## [To do]
Select and copy out every line in the records containing "done".

## [Records shown]
(* ===== verification/_CoqProject ===== *)
-Q . S2P
Prelude.v
Bytes.v
Text.v
Digest.v
Publication.v
Pkg.v
EspPartition.v
EspVerify.v
EspImage.v
FlashPlan.v
Dhcp.v
Elf.v
Cursor.v
ArmAttr.v
RiscvAttr.v
RiscvContract.v
Ordered.v
SymbolSets.v
LibReq.v
Localize.v
StateRes.v
MakeVars.v
MakeLines.v
MakeCond.v
MakeScan.v
ScanBranches.v
ScanHistory.v
ScanValues.v
Dirs.v
MakeExpr.v
MakeSpec.v
MakeRefine.v
MakeTheorems.v
CrashIO.v
FileSystem.v
FileSpecs.v
Journal.v
JournalSpecs.v
Transaction.v
Rollback.v
Apply.v
FileSet.v
CrashSafety.v
Commit.v
AllOrNothing.v
DurableSet.v
DurableSpecs.v
Publish.v
NoClobber.v
PublicationTheorems.v
OwnerGraph.v
OwnerRefine.v
OwnerMerge.v
OwnerSelect.v
OwnerTheorems.v
MetaProject.v
ProjectTheorems.v
PayloadPath.v
ArchiveTypes.v
ToolchainManifest.v
ProducerInputs.v
PackageIdentity.v
PrefixScan.v
TarWriter.v
TarReader.v
PayloadTree.v
Packaging.v
ArchiveScan.v
ArchiveSafety.v
Extraction.v
ExtractionSpecs.v
ArchiveMembers.v
ArchiveReadback.v
ExtractionTotal.v
PackageSpecs.v
ToolLayout.v
PackageSet.v
PackageSetSpecs.v
PackageTheorems.v
PackageCommand.v
(** The middle of a concatenation, the workhorse of every round trip. *)
Lemma slice_app_mid p s q a b :
  a = len p -> b = len p + len s -> slice (p ++ s ++ q) a b = s.
Proof.
  intros -> ->. unfold slice, len.
  rewrite drop_app_length' by lia. rewrite take_app_length' by lia. done.
Qed.

Lemma get_range_app_mid p s q a b :
  a = len p -> b = len p + len s -> get_range (p ++ s ++ q) a b = Some s.
Proof.
  intros -> ->. apply get_range_Some.
  pose proof (len_nonneg p). pose proof (len_nonneg s). pose proof (len_nonneg q).
  rewrite !len_app. repeat split; try lia. by rewrite slice_app_mid.
Qed.

Lemma slice_split l a b c :
  0 <= a -> a <= b -> b <= c -> c <= len l -> slice l a c = slice l a b ++ slice l b c.
Proof.
  intros. unfold slice.
  replace (Z.to_nat (c - a)) with (Z.to_nat (b - a) + Z.to_nat (c - b))%nat by lia.
  rewrite <- take_take_drop. f_equal. rewrite drop_drop. do 2 f_equal. lia.
Qed.

Lemma slice_full l : slice l 0 (len l) = l.
Proof. unfold slice, len. rewrite drop_0. apply take_ge. lia. Qed.

Lemma slice_empty l a : slice l a a = [].
Proof. unfold slice. by replace (Z.to_nat (a - a)) with 0%nat by lia. Qed.

Lemma slice_suffix l a : 0 <= a -> slice l a (len l) = drop (Z.to_nat a) l.
Proof. intros. unfold slice, len. apply take_ge. rewrite length_drop. lia. Qed.

Lemma slice_prefix l b : slice l 0 b = take (Z.to_nat b) l.
Proof. unfold slice. rewrite drop_0. f_equal. lia. Qed.

Lemma position_Some (f : A -> bool) l n :
  position f l = Some n ->
  exists x q, l = take (Z.to_nat n) l ++ x :: q /\ f x = true /\ 0 <= n < len l /\
    Forall (fun y => f y = false) (take (Z.to_nat n) l).
Proof.
  revert n; induction l as [|y l IH]; intros n; cbn; [done|].
  rewrite len_cons. pose proof (len_nonneg l).
  destruct (f y) eqn:Hy.
  - intros [= <-]. exists y, l. cbn. repeat split; try done; lia.
  - destruct (position f l) as [m|]; [|done]. intros [= <-].
    destruct (IH m) as (x & q & Hl & Hx & Hm & Hall); [done|].
    exists x, q. replace (Z.to_nat (Z.succ m)) with (S (Z.to_nat m)) by lia. cbn.
    repeat split; try lia; [by rewrite <- Hl|done|by constructor].
Qed.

## [Answer for the task]
  rewrite drop_app_length' by lia. rewrite take_app_length' by lia. done.
  revert n; induction l as [|y l IH]; intros n; cbn; [done|].
  - intros [= <-]. exists y, l. cbn. repeat split; try done; lia.
  - destruct (position f l) as [m|]; [|done]. intros [= <-].
    destruct (IH m) as (x & q & Hl & Hx & Hm & Hall); [done|].
    repeat split; try lia; [by rewrite <- Hl|done|by constructor].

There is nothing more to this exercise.